Using Regular Expressions in Java

Discussion in 'Java' started by pradeep, Jul 27, 2006.

  1. pradeep

    pradeep Team Leader

    Joined:
    Apr 4, 2005
    Messages:
    1,645
    Likes Received:
    87
    Trophy Points:
    0
    Occupation:
    Programmer
    Location:
    Kolkata, India
    Home Page:
    http://blog.pradeep.net.in
    Using Regular Expressions in Java

    JDK versions 1.4.0 and later have comprehensive support for regular expressions through the standard java.util.regex package. Because Java lacked a regex package for so long, there are also many 3rd party regex packages available for Java. I will only discuss Sun's regex library that is now part of the JDK. Its quality is excellent, better than most of the 3rd party packages. Unless you need to support older versions of the JDK, the java.util.regex package is the way to go.

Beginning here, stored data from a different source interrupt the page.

(** Both replacement tests succeed on supported records. *)
Lemma advance_supported s p (o k task : string) recovering i :
  supported s p → pj_owner p = o → pj_objective p = k →
  project_objective_state k o (sc_revision (pj_record p) + 1)
    (objective_facts s o k task (fetchone (is_submission o k) (submissions s)) (fetchone (is_execution o k) (executions s)) recovering) = Ok i →
  ∃ c, advance_objective_state (pj_record p) i = Ok c ∧ sc_state c = sc_state i ∧ sc_revision c = sc_revision i ∧
       sc_cancellation c = sc_cancellation i ∧ sc_owner c = o ∧ sc_objective_id c = k ∧ ObjectiveStateContract c = Ok c ∧
       _PROGRESS_ORDER (sc_progress c) ≤ reach s o k.
Proof.
  set (f := objective_facts _ _ _ _ _ _ _). intros [Hv Hso Hsk _ Hp Ht Hc] <- <- Hi. rename Hso into Ho, Hsk into Hk.
  pose proof Hi as Hiv. unfold project_objective_state in Hi. apply contract_ok in Hi as Hi'. destruct Hi' as (-> & Hi').
  set (i := mkState _ _ _ _ _ _) in *. assert (ObjectiveStateContract i = Ok i) as Hival by exact Hi. clear Hiv Hi.
  set (c := pj_record p) in *. set (o := pj_owner p) in *. set (k := pj_objective p) in *.
  apply contract_ok in Hv as Hv'. destruct Hv' as (_ & _ & _ & _ & Hvs).
  unfold validate_state in Hvs. apply andb_true_iff in Hvs as [Hvs Hn]. apply andb_true_iff in Hvs as [_ Hvt].
  apply eqb_prop in Hvt.
  assert (_PROGRESS_ORDER (sc_progress i) ≤ reach s o k) as Hpi by apply facts_progress.
  assert (terminal c = true → sc_state i = sc_state c) as Hterm.
  { intros T. apply Ht in T. by apply (facts_terminal_state s o k task recovering) in T. }
  assert (∃ i', keep_progress c i = Ok i' ∧ sc_state i' = sc_state i ∧ sc_revision i' = sc_revision i ∧
     sc_cancellation i' = sc_cancellation i ∧ sc_owner i' = o ∧ sc_objective_id i' = k ∧ ObjectiveStateContract i' = Ok i' ∧
     _PROGRESS_ORDER (sc_progress i') ≤ reach s o k ∧
     (terminal c = false → _UNCERTAIN_STATES (sc_state i) = true → _PROGRESS_ORDER (sc_progress c) ≤ _PROGRESS_ORDER (sc_progress i')) ∧
     (_UNCERTAIN_STATES (sc_state i) = false → i' = i) ∧ (terminal c = true → i' = i)) as (i' & Hkeep & Hst & Hrev & Hca & How & Hob & Hval & Hpr & Hun & Hsame & Hsame').
  { unfold keep_progress. destruct (negb (terminal c) && _ && _) eqn:E.
    - bools. exists (i <| sc_progress := sc_progress c |>). destruct Hi' as (Ha & Hb & Hd & Hvi).
      assert (ObjectiveStateContract (i <| sc_progress := sc_progress c |>) = Ok (i <| sc_progress := sc_progress c |>)) as Hok.
      { apply contract_ok. cbn. split_and!; [done..|]. unfold validate_state in *. cbn in *.
        apply andb_true_iff in Hvi as [Hvi _]. apply andb_true_iff in Hvi as [-> _]. cbn.
        unfold terminal. cbn. assert (is_terminal (projected_state f) = false ∧ named_stage (projected_state f) = None) as [-> ->].
        { destruct (projected_state f); done. }
        rewrite <- Hvt. by rewrite H. }
      split_and!; try done; try exact Hp; try congruence.
    - exists i. split_and!; try done. intros T U. rewrite T, U in E. cbn in E. by bools. }
  assert (sc_revision i = sc_revision c + 1) as Hri by done.
  assert (_PROGRESS_ORDER (sc_progress c) ≤ _PROGRESS_ORDER (sc_progress i') ∧ _ALLOWED_TRANSITIONS (sc_state c) (sc_state i') = true)
    as [Hmono Hallow].
  { rewrite Hst. destruct (terminal c) eqn:T.
    - rewrite (Hsame' eq_refl), (Hterm eq_refl). split; [|by apply allowed_same].
      destruct Hi' as (_ & _ & _ & Hvi). unfold validate_state in Hvi.
      apply andb_true_iff in Hvi as [Hvi _]. apply andb_true_iff in Hvi as [_ Hvi%eqb_prop].
      unfold terminal in Hvi, T. rewrite (Hterm eq_refl), T in Hvi. symmetry in Hvi. apply eqb_true in Hvi.
      rewrite Hvi. destruct (sc_progress c); cbn; lia.
    - destruct (_UNCERTAIN_STATES (sc_state i)) eqn:U; [split; [auto|by apply allowed_uncertain]|].
      rewrite (Hsame eq_refl). destruct (named_stage (sc_state i)) as [st|] eqn:En.
      + pose proof (facts_named s o k task recovering st En) as Hreach.
        assert (_PROGRESS_ORDER (sc_progress c) ≤ _PROGRESS_ORDER (sc_progress i)) as Hle
          by (etransitivity; [exact Hp|exact Hreach]).
        split; [done|]. destruct (projected_named f st En) as [Hpn _]. change (projected_progress f) with (sc_progress i) in Hpn.
        rewrite Hpn in Hle. by eapply allowed_named.
      + pose proof (final_or_named _ U En) as Ti. split; [|by apply allowed_final].
        assert (sc_progress i = at_terminal) as ->.
        { change (sc_progress i) with (projected_progress f). unfold projected_progress. change (projected_state f) with (sc_state i).
          by rewrite Ti. }
        destruct (sc_progress c); cbn; lia. }
  assert (negb (sc_cancellation c != not_cancelled) || negb (sc_cancellation i' == not_cancelled) = true) as Hcan.
  { rewrite Hca. destruct (sc_cancellation c != not_cancelled) eqn:E; [apply orb_true_iff; right|done]. bools.
    destruct (Hc E) as [Hx|Hx].
    - change (sc_cancellation i) with (if projected_state f == cancelled then cancel_observed
        else if cancellation_requested f then cancel_requested else not_cancelled).
      assert (cancellation_requested f = true) as -> by exact Hx. by destruct (projected_state f == cancelled).
    - assert (sc_state i = cancelled) as Hs. { rewrite <- Hx. apply Hterm. unfold terminal. by rewrite Hx. }
      change (sc_cancellation i) with (if sc_state i == cancelled then cancel_observed
        else if cancellation_requested f then cancel_requested else not_cancelled). by rewrite Hs. }
  exists i'. split; [|done]. unfold advance_objective_state. change (sc_owner i) with o. change (sc_objective_id i) with k.
  rewrite Ho, Hk, !eqb_refl. cbn [andb ensure mbind res_bind].
  rewrite (proj2 (Z.ltb_ge _ _)) by lia. cbn [negb ensure mbind res_bind]. rewrite Hkeep. cbn [mbind res_bind].
  rewrite (proj2 (Z.eqb_neq _ _)) by lia.
  assert (negb (terminal c && (sc_state i' != sc_state c)) = true) as ->.
  { destruct (terminal c) eqn:T; [|done]. rewrite Hst, (Hterm eq_refl), eqb_refl. done. }
  cbn [ensure mbind res_bind]. rewrite Hallow, (proj2 (Z.ltb_ge _ _)) by lia. cbn [negb orb ensure mbind res_bind].
  destruct (sc_cancellation c != not_cancelled), (sc_cancellation i' == not_cancelled); done.
Qed.

(** ** Storing a projection *)

Lemma is_projection_key o k p : is_projection o k p = true ↔ projection_key p = (o, k).
Proof. unfold is_projection, projection_key. rewrite andb_true_iff, !bool_decide_eq_true. naive_solver. Qed.

Lemma elem_of_store p q t :
  q ∈ store_projection p t → q = p ∨ (q ∈ t ∧ projection_key q ≠ projection_key p).
Proof.
  unfold store_projection. destruct (exists_row _ t) eqn:E.
  - intros (q0 & Hq & ->)%elem_of_update. destruct (is_projection _ _ q0) eqn:Ek; [by left|]. right. split; [done|].
    intros Hk. apply is_projection_key in Hk. congruence.
  - intros [Hq| ->%list_elem_of_singleton]%elem_of_app; [|by left]. right. split; [done|].
    intros Hk. rewrite exists_row_false in E. specialize (E q Hq). apply is_projection_key in Hk. congruence.
Qed.

Lemma store_projection_keys p t : NoDup (map projection_key t) → NoDup (map projection_key (store_projection p t)).
Proof.
  intros Hn. unfold store_projection. destruct (exists_row _ t) eqn:E.
  - replace (map projection_key (update _ _ t)) with (map projection_key t); [done|].
    clear. induction t as [|q t IH]; simpl; [done|]. rewrite IH. f_equal.
    destruct (is_projection _ _ q) eqn:Ek; [|done]. by apply is_projection_key in Ek.
  - rewrite map_app. apply NoDup_app. split_and!; [done| |apply NoDup_singleton].
    intros k (q & -> & Hq)%list_elem_of_fmap Hk%list_elem_of_singleton. rewrite exists_row_false in E.
    specialize (E q Hq). apply is_projection_key in Hk. congruence.
Qed.

(** The facts do not mention projections. *)
Lemma grows_projections s t : grows s (s <| projections := t |>).
Proof. constructor; eauto. Qed.

Lemma supported_projections s t p : supported s p → supported (s <| projections := t |>) p.
Proof. intros [H1 H2 H3 H4 H5 H6 H7]. by constructor. Qed.

Lemma proj_ok_store s p : proj_ok s → supported s p → proj_ok (s <| projections ::= store_projection p |>).
Proof.
  intros [Hk Hs] Hp. constructor; cbn.
  - by apply store_projection_keys.
  - intros q [->|[Hq _]]%elem_of_store; apply supported_projections; auto.
Qed.

(** A record whose state and flags the facts give is supported. *)
Lemma projected_supported s o k task recovering i c :
  let f := objective_facts s o k task (fetchone (is_submission o k) (submissions s)) (fetchone (is_execution o k) (executions s)) recovering in
  (∃ r, project_objective_state k o r f = Ok i) →
  sc_state c = sc_state i → sc_cancellation c = sc_cancellation i → sc_owner c = o → sc_objective_id c = k →
  ObjectiveStateContract c = Ok c → _PROGRESS_ORDER (sc_progress c) ≤ reach s o k →
  supported s (mkProjection o k (sc_revision c) c).
Proof.
  intros f (r & Hi) Hst Hca Ho Hk Hv Hp. unfold project_objective_state in Hi. apply contract_ok in Hi as (-> & _).
  cbn in Hst, Hca. constructor; cbn; try done.
  - unfold terminal. rewrite Hst. intros T. apply (facts_state s o k task recovering). exact T.
  - rewrite Hca, Hst. case_bool_decide as E; [by right|]. intros N. left.
    destruct (exists_row _ _) eqn:Ex; [exact Ex|done].
Qed.

(** Which task the projection reads decisions for; [None] when the objective
    has neither a submission nor an execution row. *)
Definition task_of (s : obj_db) (o k : string) : option string :=
  match fetchone (is_execution o k) (executions s), fetchone (is_submission o k) (submissions s) with
  | Some e, _ => Some (ex_task e)
  | None, Some r => Some (sb_task r)
  | None, None => None
  end.

Lemma current_supported s o k p :
  proj_ok s → fetchone (is_projection o k) (projections s) = Some p → supported s p ∧ pj_owner p = o ∧ pj_objective p = k.
Proof.
  intros Hs Hp. apply fetchone_some in Hp as [Hin Hk%is_projection_key]. unfold projection_key in Hk.
  split; [by apply (proj_supported _ Hs)|]. naive_solver.
Qed.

    Regular expressions are a way to describe a set of strings based on common characteristics shared by each string in the set (ie. by pattern matching). They can be used as a tool to search, edit or manipulate text or data. One common use is validation of data entry strings.

    All classes related to regular expressions are found in the java.util.regex package which must be imported.

    Java regular expression patterns use a syntax similar to the one used by perl. The best reference is found at sun.com.

    Simple examples of the use of regular expressions are:

    Code:
    Pattern p = Pattern.compile("a*b");
     Matcher m = p.matcher("aaaaab");
     boolean b = m.matches();
     
    As a convenience for a one-time use situation the matches method simplifies the syntax (but does not precompile the pattern).

    Code:
    boolean b = Pattern.matches("a*b", "aaaaab");

    Using The Pattern Class


    In Java, you compile a regular expression by using the Pattern.compile() class factory. This factory returns an object of type Pattern. E.g.: Pattern myPattern = Pattern.compile("regex"); You can specify certain options as an optional second parameter. Pattern.compile("regex", Pattern.CASE_INSENSITIVE | Pattern.DOTALL | Pattern.MULTILINE) makes the regex case insensitive for US ASCII characters, causes the dot to match line breaks and causes the start and end of string anchors to match at embedded line breaks as well. When working with Unicode strings, specify Pattern.UNICODE_CASE if you want to make the regex case insensitive for all characters in all languages. You should always specify Pattern.CANON_EQ to ignore differences in Unicode encodings, unless you are sure your strings contain only US ASCII characters and you want to increase performance.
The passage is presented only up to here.